INTERVIEWS, REVIEWS & RELATED ARTICLES
Select JANUARY 1996 - by Clark Collis
ROXY MUSIC: THE THRILL OF IT ALL
You could have spent a long time scouring early '70s London for two more disparate-looking art-school types than Bryan Ferry and Brian Eno. They might, indeed, have made a good comedy duo (Smoothie and Slaphead perhaps), but chose perversely to form a band instead, in fact, for a few years. Roxy Music were pretty much the British band, tossing off pop gems (Virginia Plain, Do The Strand), classic albums and dramatic costume changes with a louche style that somehow the likes of Slade and The Bay City Rollers never quite matched. It didn't last, of course, and after recording 1973's For Your Pleasure, Eno left to pursue his own path of weirdness. Ferry and the other blokes, meanwhile, canned much of the aural experimentation and went on to achieve massive, if massively mainstream, global success before calling it a day in 1982.

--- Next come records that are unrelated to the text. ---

(** * Vault: the ledger of [src/vault/vault.py]

    A shallow embedding of the [Vault] class: the two SQLite tables it
    keeps ([data] and [log]), the statements it runs on them, and its
    public API ([create_account], [give], [take], [set], [transfer],
    [get_balance], [get_open_time], [get_logs], [get_ranking]).

    What the embedding takes from outside the file:
    - [time.time()] and [uuid.uuid4()] are inputs of every call (an
      [Env]); the text of a UUID is hexadecimal digits and hyphens, and
      the identifiers handed out are taken as fresh, so the key
      constraint of the [log] table never fires;
    - the connection never fails on I/O.

    Strings are Python [str] values over the characters with codes 0
    to 255.  Account names and operator labels reach two statements by
    interpolation between quotes ([create_account] and [__log]) and
    the others as bound parameters.  Interpolation is modelled by
    [Sql.literal]: a doubled quote is read by SQLite as one quote, and
    a text with a quote that is not doubled, or with a NUL character,
    makes a statement the source did not write; the outcome of such a
    statement is [Sql.Crafted], about which the embedding says nothing.

    Amounts are Python [decimal.Decimal] values.  They are modelled as
    finite decimals (sign, coefficient, exponent; no NaN, no infinity)
    with the arithmetic of the default context, which the source never
    changes: results are rounded to 28 significant digits,
    ROUND_HALF_EVEN, within the exponent limits Emax = 999999 and
    Emin = -999999; [decimal.Overflow] is trapped, underflow is not. *)

From Stdlib Require Import ZArith NArith List String Ascii Bool Lia.
From Stdlib Require Import Permutation Sorted.
From Stdlib Require Import QArith Qpower.
Import ListNotations.

Local Open Scope string_scope.
Local Open Scope list_scope.
Local Open Scope Z_scope.

(* ================================================================== *)
(** ** Python's [decimal.Decimal] (finite values, default context)     *)
(* ================================================================== *)

Module Dec.

(** [Decimal._sign], [Decimal._int] (the coefficient, kept as a number
    rather than a digit string) and [Decimal._exp].  The value is
    [(-1)^_sign * _int * 10^_exp]. *)
Record Decimal : Type := mkDecimal {
  _sign : bool;
  _int  : N;
  _exp  : Z
}.

(** [prec], [Emax] and [Emin] of the default context, and the
    exponents [Context.Etiny()] and [Context.Etop()] derived from
    them. *)
Definition prec : N := 28.
Definition Emax : Z := 999999.
Definition Emin : Z := -999999.
Definition Etiny : Z := Emin - Z.of_N prec + 1.
Definition Etop : Z := Emax - Z.of_N prec + 1.

(** Number of decimal digits of a positive coefficient. *)
Fixpoint len_aux (fuel : nat) (c : N) : N :=
  match fuel with
  | O => 0
  | S fuel' => if (c =? 0)%N then 0%N else N.succ (len_aux fuel' (c / 10))
  end.

(** [len(self._int)]: the digit string of zero is ["0"]. *)
Definition len (c : N) : N :=
  if (c =? 0)%N then 1%N else len_aux (N.to_nat (N.size c)) c.

(** [Decimal._round_half_even]: whether the kept digits [q] are
    incremented when the dropped digits are [r] out of [10^k]. *)
Definition round_half_even (q r : N) (k : N) : bool :=
  let half := (5 * 10 ^ (k - 1))%N in
  match (r ?= half)%N with
  | Gt => true
  | Eq => N.odd q
  | Lt => false
  end.
(* ===== verification/JsString.v ===== *)
(** * JavaScript strings

    A string is a sequence of code units below 256: the type [string] of the
    standard library, one [ascii] per code unit. On those code units the operations
    below are ECMAScript's: [trim] and [\s] know the Latin-1 white space, and
    [toLowerCase]/[toUpperCase] the Latin-1 letters (the two whose upper case is
    not Latin-1, U+00B5 and U+00FF, are left alone: the sources compare an
    upper-cased string with ASCII names only). *)

From S2P Require Import Prelude.

Definition code (c : ascii) : nat := nat_of_ascii c.
Definition chr (n : nat) : ascii := ascii_of_nat n.
Abbreviation slen := String.length.

Definition in_range (lo hi : nat) (c : ascii) : bool := (lo <=? code c) && (code c <=? hi).
Definition is_digit (c : ascii) : bool := in_range 48 57 c.
Definition is_upper (c : ascii) : bool := in_range 65 90 c.
Definition is_lower (c : ascii) : bool := in_range 97 122 c.
Definition is_hex_lower (c : ascii) : bool := is_digit c || in_range 97 102 c.
(** [\w] *)
Definition is_word (c : ascii) : bool :=
  is_digit c || is_upper c || is_lower c || (code c =? 95).
(** [\s], and what [trim] removes. *)
Definition is_space (c : ascii) : bool :=
  in_range 9 13 c || (code c =? 32) || (code c =? 160).

Definition lower (c : ascii) : ascii :=
  if is_upper c || (in_range 192 222 c && negb (code c =? 215)) then chr (code c + 32) else c.
Definition upper (c : ascii) : string :=
  if is_lower c || (in_range 224 254 c && negb (code c =? 247)) then String (chr (code c - 32)) ""
  else if code c =? 223 then "SS" else String c "".

Fixpoint smap (f : ascii → ascii) (s : string) : string :=
  match s with "" => "" | String c r => String (f c) (smap f r) end.
Fixpoint sforall (p : ascii → bool) (s : string) : bool :=
  match s with "" => true | String c r => p c && sforall p r end.
Fixpoint sexists (p : ascii → bool) (s : string) : bool :=
  match s with "" => false | String c r => p c || sexists p r end.

Definition toLowerCase : string → string := smap lower.
Fixpoint toUpperCase (s : string) : string :=
  match s with "" => "" | String c r => upper c +:+ toUpperCase r end.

Spread over four CDs and featuring seventy-odd tracks, The Thrill Of It All contains everything you need to know about Roxy Music. And quite a lot more. A lot of the early instrumentals, for example, now sound like rejected icecream Jingles, while there's little doubt that the band's later years contained more maudlin lounge lizardry than even the most down-at-heel Holiday Inn would wish to possess. The recently released single-LP compilation would suit the casual customer much better. Yet, listening to say, Love is The Drug, Pyjamarama or even their swansong Avalon, it's difficult to think of many bands who can claim such a consistency in music, vision or indeed really pointy wingtip collars.
Soundbite: "Life of Bryan and Brian"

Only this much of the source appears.